Itea Bell Tanner
Itea Bell Tanner
“Invested in My Success”: Itéa Bell Tanner (‘08) Remembers Her Full and Busy Life at Rowan -- Memory #77 of 100
Today’s Project 100 memory comes from Itéa Bell Tanner. She was born and raised in Penns Grove, New Jersey. Her mother was a corporate buyer for DuPoint Industries. Her father was a social worker, but he sadly passed away when Itéa was nine years old in 1995. She went to public schools and graduated with high honors from Penns Grove High School in 2004. Four years later, she graduated from Rowan (also with high honors) with degrees in history and K-12 subject matter education.
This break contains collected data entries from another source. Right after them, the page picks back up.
(** X11.  The logger of the category ["[all]"] itself: when [getLogger]
    makes it, the appenders that wait for all categories are bound to it
    twice, once as the appenders of its category and once as the
    appenders for all categories. *)
Theorem all_category_logger_binds_twice st :
  loggers st !! ALL_CATEGORIES = None →
  let this := (getLogger (JsString ALL_CATEGORIES) st).1 in
  let st1 := (getLogger (JsString ALL_CATEGORIES) st).2 in
  ∃ l, heap st1 !! this = Some l ∧
       listeners l = pending st ALL_CATEGORIES ++ pending st ALL_CATEGORIES ∧
       length (listeners l) = 2 * length (pending st ALL_CATEGORIES).
Proof.
  intros Hc this st1. subst this st1.
  destruct (getLogger_new (JsString ALL_CATEGORIES) st Hc)
    as (st' & -> & Hh & _).
  simpl. eexists. split.
  - rewrite Hh, lookup_app_r by done. by rewrite Nat.sub_diag.
  - simpl. split; [done|]. rewrite length_app. lia.
Qed.

(** X12.  Level filters compose: a filter around a filter lets an
    event through to the appender exactly when its level is at least
    both thresholds, so that the order of the two filters does not
    matter; and a filter around a filter with an unknown level name
    raises only on the events it lets through. *)
Theorem logLevelFilter_composes a name1 name2 t1 t2 logEvent (w : World) :
  LevelOps.toLevel (JsString name1) None = Some t1 →
  LevelOps.toLevel (JsString name2) None = Some t2 →
  logLevelFilter (JsString name1) (logLevelFilter (JsString name2) a)
    logEvent w
  = (if Qle_bool (Level.level t1) (Level.level (LoggingEvent.level logEvent))
        && Qle_bool (Level.level t2)
             (Level.level (LoggingEvent.level logEvent))
     then a logEvent w else (Returned (), w)) ∧
  logLevelFilter (JsString name1) (logLevelFilter (JsString name2) a)
    logEvent w
  = logLevelFilter (JsString name2) (logLevelFilter (JsString name1) a)
      logEvent w ∧
  (∀ unknown,
      LevelOps.toLevel unknown None = None →
      logLevelFilter (JsString name1) (logLevelFilter unknown a) logEvent w
      = if Qle_bool (Level.level t1)
             (Level.level (LoggingEvent.level logEvent))
        then (Thrown (TypeError "Cannot read property 'level' of undefined"),
              w)
        else (Returned (), w)).
Proof.
  intros H1 H2. unfold logLevelFilter. rewrite H1, H2. simpl.
  split_and!.
  - by repeat destruct (Qle_bool _ _).
  - by repeat destruct (Qle_bool _ _).
  - intros unknown ->. simpl. by destruct (Qle_bool _ _).
Qed.

End RegistryRuns.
Very soon after graduating, through the help of fellow Rowan history major, Cara Flodman, she was able to get a full-time job teaching middle school social studies and writing in East Windsor Regional School District. While teaching at East Windsor, she completed a Master’s degree in American Studies with a focus on Urban Cultures at Rutgers-Newark. She was the first student to complete the thesis option in the program. After she finished her MA, she began teaching American Studies and Introduction to Communication as an adjunct professor at Penn State – Abington and after seven years at East Windsor, she took a job as an Urban Turnaround Specialist with the Johns Hopkins School of Education. For this position, she partnered with the Philadelphia School District to help remedy the problems of struggling schools. She left this position after one year and took several other jobs before landing a position for the SEED Schools Network, where she was a full-time teacher for grades six to eight and also a Network Professional Development Facilitator. She then became Director of Curriculum and Instruction and, eventually, Assistant Head of School for Holy Trinity Episcopal Day School and Bishop Walker School for Boys. Her current role is Director of Academic Quality for City Teaching Alliance, where she supports the development of superior educator preparatory programs in Washington DC, Baltimore, Philadelphia, and Dallas.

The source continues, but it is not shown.